Goal of the exercise =>
Which lines of the entries below contain the string "Branched"? Copy each one.

··· Input data

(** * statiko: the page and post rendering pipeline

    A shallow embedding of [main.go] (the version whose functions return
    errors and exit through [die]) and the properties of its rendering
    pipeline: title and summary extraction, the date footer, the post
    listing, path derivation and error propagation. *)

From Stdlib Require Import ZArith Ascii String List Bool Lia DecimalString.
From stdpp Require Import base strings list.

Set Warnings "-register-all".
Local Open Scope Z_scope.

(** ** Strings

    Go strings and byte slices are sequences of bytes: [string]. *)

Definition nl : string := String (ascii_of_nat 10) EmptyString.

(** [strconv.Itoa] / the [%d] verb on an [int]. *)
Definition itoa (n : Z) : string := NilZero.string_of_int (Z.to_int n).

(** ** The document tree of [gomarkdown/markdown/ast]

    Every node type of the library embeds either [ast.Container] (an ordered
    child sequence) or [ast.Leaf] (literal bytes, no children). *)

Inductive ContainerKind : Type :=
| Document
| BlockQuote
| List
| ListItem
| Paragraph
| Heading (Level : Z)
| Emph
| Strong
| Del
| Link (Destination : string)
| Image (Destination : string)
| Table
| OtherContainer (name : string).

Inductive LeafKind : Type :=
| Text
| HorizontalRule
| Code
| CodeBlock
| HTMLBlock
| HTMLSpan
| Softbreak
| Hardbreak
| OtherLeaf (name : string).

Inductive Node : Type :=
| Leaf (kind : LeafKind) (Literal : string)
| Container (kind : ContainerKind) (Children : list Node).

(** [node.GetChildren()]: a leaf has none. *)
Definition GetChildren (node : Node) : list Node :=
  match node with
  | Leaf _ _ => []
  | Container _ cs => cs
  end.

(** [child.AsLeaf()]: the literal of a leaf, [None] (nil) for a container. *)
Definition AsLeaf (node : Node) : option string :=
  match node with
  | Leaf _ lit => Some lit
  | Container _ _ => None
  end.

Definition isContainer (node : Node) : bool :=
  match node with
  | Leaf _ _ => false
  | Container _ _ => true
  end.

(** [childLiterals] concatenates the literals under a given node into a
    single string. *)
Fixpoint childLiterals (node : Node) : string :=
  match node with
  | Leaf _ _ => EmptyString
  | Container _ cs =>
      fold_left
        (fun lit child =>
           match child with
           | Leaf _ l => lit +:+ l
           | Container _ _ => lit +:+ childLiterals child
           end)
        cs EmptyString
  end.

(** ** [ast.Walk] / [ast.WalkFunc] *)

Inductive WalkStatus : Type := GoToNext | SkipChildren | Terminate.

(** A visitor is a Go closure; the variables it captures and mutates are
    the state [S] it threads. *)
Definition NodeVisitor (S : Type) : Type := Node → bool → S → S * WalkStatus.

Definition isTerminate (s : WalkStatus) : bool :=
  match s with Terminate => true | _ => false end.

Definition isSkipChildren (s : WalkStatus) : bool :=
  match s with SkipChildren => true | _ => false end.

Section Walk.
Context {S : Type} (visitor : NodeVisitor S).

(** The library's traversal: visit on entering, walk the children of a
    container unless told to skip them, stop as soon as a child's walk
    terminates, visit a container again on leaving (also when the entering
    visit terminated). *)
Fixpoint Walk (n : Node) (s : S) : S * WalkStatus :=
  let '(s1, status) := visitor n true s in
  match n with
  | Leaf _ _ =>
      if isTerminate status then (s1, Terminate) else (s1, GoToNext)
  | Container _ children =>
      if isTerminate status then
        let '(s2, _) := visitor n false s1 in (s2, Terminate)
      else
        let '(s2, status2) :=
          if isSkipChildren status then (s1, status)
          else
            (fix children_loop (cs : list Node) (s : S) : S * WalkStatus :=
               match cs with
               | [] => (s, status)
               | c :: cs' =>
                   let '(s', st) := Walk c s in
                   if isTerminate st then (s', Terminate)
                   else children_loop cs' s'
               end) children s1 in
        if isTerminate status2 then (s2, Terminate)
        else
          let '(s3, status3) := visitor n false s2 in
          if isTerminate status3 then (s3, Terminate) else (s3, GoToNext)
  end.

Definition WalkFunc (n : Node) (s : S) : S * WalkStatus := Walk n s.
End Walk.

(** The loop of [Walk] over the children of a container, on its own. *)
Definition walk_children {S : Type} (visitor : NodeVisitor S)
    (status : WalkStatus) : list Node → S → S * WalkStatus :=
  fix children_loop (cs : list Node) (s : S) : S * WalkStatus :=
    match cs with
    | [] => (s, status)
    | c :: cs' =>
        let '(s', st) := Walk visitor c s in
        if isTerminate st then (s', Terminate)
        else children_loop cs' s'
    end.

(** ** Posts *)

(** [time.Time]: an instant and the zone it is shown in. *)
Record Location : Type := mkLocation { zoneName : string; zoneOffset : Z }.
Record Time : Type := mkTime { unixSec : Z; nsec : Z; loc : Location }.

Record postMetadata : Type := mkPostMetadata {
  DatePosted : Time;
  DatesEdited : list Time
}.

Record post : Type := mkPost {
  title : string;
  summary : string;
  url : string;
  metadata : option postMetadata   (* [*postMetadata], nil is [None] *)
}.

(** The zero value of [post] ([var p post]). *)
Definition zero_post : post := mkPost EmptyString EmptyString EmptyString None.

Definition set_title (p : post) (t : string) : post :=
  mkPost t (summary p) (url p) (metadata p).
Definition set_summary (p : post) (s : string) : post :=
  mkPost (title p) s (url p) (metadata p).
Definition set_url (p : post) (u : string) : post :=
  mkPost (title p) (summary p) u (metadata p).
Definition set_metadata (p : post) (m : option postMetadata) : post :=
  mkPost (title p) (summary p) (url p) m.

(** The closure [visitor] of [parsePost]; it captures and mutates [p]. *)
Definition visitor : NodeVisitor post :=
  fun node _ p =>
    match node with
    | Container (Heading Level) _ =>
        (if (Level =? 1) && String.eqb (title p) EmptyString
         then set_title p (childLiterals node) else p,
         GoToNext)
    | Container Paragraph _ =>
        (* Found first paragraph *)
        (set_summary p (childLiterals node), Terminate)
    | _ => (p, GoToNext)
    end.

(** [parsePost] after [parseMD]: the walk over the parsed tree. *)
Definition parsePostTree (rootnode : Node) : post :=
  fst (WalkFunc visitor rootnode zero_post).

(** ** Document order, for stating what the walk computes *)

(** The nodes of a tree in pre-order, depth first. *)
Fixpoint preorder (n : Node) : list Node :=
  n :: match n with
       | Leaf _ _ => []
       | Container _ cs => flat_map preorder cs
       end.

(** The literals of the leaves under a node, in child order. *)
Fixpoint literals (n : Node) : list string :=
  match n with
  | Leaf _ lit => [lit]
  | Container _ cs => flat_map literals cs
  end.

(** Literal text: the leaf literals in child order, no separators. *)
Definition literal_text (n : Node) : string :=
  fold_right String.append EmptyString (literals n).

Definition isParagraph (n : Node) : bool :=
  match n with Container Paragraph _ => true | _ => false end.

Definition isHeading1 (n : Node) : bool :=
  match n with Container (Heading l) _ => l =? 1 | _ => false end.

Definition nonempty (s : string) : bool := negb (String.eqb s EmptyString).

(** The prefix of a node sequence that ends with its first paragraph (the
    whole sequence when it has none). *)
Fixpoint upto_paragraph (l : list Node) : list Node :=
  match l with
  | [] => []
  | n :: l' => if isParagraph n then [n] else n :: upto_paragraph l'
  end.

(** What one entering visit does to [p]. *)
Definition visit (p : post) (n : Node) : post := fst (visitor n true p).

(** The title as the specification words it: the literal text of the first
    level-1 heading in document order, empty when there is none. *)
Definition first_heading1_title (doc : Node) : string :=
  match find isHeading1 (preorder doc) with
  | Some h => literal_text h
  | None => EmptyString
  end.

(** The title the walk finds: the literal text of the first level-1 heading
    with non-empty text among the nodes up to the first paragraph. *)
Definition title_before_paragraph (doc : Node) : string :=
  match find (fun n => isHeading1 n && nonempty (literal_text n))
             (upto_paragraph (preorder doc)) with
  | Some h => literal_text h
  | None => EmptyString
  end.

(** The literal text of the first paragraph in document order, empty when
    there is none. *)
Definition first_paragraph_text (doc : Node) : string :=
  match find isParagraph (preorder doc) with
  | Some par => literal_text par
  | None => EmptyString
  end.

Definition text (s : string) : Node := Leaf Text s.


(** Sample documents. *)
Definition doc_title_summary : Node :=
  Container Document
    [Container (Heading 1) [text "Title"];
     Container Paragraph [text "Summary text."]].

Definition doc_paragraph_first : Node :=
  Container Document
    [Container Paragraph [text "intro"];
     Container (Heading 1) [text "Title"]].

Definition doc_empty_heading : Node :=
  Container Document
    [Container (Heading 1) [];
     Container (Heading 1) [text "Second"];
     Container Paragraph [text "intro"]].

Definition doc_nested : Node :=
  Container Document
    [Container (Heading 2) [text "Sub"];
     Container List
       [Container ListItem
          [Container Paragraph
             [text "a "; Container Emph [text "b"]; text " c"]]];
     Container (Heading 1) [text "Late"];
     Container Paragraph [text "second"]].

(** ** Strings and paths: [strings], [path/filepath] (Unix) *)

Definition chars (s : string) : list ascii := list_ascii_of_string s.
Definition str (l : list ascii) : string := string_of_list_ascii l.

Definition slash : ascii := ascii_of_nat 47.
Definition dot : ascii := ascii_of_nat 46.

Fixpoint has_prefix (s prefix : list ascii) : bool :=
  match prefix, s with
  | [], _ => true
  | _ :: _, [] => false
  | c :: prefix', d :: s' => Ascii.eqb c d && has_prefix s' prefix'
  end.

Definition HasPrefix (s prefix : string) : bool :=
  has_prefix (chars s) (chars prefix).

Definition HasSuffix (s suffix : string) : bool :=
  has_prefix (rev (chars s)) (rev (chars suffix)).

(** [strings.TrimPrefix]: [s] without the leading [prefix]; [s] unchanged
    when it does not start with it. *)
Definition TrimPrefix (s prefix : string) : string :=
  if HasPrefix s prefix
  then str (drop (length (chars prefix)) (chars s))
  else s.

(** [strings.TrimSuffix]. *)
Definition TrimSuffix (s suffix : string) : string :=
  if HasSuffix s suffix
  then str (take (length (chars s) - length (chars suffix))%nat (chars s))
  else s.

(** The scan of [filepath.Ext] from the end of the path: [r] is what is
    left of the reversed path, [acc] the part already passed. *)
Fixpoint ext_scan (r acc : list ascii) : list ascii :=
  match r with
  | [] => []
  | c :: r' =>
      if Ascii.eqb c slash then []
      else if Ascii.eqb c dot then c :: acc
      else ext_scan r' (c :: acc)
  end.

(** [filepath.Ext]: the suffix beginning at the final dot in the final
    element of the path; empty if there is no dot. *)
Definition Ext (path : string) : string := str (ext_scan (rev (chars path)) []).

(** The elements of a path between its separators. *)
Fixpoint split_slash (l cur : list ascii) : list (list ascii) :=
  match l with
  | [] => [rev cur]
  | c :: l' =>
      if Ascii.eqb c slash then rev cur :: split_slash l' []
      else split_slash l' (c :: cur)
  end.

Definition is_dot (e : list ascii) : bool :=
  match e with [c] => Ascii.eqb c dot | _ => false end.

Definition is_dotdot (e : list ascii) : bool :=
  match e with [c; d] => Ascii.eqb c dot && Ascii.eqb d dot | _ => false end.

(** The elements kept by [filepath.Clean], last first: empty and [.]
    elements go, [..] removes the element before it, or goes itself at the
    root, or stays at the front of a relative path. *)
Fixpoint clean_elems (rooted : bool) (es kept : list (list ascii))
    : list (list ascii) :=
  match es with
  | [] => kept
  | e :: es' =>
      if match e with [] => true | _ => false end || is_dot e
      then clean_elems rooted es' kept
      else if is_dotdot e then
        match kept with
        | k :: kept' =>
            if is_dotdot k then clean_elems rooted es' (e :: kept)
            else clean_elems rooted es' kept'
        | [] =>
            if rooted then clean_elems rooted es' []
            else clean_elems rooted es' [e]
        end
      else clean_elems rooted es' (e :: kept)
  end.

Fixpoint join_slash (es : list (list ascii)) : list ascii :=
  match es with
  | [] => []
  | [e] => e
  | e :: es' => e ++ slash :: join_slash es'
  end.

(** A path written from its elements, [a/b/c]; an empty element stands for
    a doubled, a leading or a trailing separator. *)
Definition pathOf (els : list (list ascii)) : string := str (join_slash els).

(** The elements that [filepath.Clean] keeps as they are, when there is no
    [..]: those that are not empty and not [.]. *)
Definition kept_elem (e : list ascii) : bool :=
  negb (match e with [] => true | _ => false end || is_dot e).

······
··· Input data

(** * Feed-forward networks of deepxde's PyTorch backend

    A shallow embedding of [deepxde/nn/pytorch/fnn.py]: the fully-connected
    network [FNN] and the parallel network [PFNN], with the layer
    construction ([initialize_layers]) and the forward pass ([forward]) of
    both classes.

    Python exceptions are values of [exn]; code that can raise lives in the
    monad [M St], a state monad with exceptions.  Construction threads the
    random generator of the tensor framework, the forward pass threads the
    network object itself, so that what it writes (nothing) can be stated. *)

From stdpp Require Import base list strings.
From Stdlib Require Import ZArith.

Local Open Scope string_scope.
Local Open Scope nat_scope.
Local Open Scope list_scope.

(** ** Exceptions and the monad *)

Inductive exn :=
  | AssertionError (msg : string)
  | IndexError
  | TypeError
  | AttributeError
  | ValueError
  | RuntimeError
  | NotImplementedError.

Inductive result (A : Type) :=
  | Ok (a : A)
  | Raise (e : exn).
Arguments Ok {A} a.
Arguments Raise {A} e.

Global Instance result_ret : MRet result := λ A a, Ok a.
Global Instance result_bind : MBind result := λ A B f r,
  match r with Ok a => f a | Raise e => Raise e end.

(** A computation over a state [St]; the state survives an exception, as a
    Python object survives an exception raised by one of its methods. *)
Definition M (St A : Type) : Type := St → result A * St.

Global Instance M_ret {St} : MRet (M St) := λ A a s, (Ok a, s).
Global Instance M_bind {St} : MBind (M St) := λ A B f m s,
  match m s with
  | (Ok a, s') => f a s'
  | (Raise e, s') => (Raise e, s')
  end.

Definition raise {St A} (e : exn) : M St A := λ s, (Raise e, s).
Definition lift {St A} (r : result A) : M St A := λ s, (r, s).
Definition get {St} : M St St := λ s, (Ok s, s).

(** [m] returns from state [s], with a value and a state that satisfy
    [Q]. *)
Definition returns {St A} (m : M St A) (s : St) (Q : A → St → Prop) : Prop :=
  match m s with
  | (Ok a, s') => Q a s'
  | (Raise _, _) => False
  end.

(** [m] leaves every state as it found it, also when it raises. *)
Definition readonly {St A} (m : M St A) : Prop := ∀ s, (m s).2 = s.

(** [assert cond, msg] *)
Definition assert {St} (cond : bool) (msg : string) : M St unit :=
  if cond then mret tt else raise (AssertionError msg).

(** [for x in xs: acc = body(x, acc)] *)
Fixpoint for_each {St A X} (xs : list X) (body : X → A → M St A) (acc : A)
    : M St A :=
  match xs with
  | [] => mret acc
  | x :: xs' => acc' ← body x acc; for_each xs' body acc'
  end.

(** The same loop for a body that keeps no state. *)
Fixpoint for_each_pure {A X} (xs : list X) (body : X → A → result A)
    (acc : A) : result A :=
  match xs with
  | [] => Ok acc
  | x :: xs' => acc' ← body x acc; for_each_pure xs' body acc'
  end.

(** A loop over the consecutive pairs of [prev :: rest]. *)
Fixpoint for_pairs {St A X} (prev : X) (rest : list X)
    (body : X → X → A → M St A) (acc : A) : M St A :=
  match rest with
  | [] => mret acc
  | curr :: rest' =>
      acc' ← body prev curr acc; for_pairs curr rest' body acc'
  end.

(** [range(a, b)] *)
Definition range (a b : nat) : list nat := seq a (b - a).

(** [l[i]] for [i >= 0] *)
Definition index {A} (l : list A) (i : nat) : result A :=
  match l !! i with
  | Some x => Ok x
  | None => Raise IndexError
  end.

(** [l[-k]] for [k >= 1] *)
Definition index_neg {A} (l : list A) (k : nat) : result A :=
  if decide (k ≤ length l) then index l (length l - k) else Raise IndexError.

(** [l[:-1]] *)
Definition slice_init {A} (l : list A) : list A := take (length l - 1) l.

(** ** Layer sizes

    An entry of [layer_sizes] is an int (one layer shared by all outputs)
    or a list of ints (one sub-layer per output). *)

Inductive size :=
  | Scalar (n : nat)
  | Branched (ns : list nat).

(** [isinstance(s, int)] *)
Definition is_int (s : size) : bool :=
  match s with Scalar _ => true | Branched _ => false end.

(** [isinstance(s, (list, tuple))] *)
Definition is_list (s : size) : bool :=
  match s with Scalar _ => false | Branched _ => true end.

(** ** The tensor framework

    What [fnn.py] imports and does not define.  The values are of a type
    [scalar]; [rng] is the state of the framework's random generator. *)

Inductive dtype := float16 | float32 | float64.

······
··· Input data

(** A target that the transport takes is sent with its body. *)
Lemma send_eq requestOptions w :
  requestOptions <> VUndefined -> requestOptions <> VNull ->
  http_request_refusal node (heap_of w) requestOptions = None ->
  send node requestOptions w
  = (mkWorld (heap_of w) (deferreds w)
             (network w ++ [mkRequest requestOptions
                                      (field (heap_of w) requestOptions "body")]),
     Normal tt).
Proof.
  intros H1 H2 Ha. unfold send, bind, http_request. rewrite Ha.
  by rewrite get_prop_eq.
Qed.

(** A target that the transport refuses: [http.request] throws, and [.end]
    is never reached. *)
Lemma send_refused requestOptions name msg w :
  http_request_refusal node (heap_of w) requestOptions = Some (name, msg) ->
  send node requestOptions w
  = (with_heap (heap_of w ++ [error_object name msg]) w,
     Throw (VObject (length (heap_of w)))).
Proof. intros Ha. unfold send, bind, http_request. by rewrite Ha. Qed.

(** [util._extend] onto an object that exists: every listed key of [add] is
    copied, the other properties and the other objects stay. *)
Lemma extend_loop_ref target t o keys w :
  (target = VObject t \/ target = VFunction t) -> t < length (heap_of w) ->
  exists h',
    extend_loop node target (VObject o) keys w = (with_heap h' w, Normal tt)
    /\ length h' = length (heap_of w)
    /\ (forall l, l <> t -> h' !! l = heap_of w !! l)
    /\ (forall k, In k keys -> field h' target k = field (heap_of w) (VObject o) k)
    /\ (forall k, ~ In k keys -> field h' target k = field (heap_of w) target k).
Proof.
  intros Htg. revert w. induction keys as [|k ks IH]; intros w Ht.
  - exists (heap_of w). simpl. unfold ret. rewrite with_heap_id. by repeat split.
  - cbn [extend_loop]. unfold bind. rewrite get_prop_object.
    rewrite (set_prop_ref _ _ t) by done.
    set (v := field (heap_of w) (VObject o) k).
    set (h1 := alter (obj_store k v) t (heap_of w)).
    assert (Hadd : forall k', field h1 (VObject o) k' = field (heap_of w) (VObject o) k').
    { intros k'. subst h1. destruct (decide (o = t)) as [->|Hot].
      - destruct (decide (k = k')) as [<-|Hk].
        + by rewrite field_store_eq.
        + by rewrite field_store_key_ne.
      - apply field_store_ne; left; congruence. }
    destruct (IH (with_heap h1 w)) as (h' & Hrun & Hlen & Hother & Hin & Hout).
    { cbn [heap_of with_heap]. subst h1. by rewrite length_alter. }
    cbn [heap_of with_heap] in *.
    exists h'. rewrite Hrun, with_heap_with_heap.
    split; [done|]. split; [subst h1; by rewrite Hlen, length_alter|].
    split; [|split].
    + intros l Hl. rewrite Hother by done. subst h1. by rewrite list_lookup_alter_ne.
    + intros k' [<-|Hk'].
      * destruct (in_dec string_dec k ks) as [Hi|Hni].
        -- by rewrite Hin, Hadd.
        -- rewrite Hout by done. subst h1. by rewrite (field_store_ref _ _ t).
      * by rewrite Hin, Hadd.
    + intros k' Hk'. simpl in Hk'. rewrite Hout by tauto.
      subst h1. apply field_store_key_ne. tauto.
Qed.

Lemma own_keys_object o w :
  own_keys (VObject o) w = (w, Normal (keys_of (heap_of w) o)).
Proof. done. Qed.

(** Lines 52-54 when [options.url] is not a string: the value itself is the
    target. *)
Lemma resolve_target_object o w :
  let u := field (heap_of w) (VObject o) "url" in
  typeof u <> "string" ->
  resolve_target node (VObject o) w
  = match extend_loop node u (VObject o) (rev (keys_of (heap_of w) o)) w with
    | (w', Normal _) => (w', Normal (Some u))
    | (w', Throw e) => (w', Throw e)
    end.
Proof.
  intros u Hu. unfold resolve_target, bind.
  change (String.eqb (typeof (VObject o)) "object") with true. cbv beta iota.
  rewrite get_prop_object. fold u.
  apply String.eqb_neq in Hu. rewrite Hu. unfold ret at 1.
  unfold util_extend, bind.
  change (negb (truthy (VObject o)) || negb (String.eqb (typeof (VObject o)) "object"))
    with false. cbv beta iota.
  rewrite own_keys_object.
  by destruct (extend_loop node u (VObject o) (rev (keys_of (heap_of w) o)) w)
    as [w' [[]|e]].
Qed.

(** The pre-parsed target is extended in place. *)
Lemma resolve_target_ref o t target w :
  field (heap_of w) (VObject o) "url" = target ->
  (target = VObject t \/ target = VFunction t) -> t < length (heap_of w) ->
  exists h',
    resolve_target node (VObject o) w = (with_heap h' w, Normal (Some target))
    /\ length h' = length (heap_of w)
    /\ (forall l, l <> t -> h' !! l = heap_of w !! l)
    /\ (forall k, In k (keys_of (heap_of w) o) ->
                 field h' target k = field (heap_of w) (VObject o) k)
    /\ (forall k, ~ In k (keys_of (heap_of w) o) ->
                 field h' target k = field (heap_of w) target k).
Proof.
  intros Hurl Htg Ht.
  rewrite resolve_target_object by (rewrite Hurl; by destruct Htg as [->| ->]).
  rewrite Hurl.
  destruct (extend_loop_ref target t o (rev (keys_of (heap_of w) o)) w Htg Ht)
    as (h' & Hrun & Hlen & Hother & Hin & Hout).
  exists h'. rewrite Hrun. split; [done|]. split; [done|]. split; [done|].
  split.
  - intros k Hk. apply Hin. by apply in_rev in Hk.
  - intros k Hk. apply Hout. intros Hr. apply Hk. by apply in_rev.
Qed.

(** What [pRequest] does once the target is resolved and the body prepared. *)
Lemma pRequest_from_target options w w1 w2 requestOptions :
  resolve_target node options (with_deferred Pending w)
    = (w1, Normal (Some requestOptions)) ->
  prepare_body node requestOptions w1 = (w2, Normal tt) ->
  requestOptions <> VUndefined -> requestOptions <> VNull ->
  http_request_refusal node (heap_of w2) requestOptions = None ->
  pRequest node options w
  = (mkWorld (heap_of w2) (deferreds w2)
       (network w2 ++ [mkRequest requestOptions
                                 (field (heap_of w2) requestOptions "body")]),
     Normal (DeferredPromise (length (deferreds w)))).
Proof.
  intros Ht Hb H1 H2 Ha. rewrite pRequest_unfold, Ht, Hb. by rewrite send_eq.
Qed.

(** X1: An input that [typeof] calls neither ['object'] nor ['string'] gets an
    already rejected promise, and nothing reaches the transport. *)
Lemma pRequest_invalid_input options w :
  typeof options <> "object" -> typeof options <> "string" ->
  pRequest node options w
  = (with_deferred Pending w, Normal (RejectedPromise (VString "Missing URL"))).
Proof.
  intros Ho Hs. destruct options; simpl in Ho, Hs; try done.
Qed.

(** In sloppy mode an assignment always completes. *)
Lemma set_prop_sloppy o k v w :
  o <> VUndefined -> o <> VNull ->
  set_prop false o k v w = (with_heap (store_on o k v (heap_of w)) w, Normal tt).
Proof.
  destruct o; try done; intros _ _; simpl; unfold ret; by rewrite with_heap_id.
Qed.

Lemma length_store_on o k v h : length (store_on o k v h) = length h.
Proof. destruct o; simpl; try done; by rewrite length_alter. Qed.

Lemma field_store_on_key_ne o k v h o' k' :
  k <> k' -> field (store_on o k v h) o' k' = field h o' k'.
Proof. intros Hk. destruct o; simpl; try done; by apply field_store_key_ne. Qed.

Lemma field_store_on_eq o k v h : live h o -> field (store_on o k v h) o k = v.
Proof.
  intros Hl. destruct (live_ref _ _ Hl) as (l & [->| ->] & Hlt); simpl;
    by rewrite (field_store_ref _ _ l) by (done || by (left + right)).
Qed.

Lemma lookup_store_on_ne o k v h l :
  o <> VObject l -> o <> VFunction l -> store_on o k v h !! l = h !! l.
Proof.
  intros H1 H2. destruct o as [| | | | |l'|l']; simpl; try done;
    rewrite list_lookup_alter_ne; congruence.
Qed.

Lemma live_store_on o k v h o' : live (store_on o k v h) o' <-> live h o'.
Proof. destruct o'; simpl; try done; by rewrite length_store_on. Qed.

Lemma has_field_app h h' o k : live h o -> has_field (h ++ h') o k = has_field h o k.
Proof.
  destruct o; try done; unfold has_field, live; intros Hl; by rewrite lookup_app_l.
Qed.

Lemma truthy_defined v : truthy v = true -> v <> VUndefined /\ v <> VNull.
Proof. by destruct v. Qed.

······

Task output =>
  | Branched (ns : list nat).
  match s with Scalar _ => true | Branched _ => false end.
  match s with Scalar _ => false | Branched _ => true end.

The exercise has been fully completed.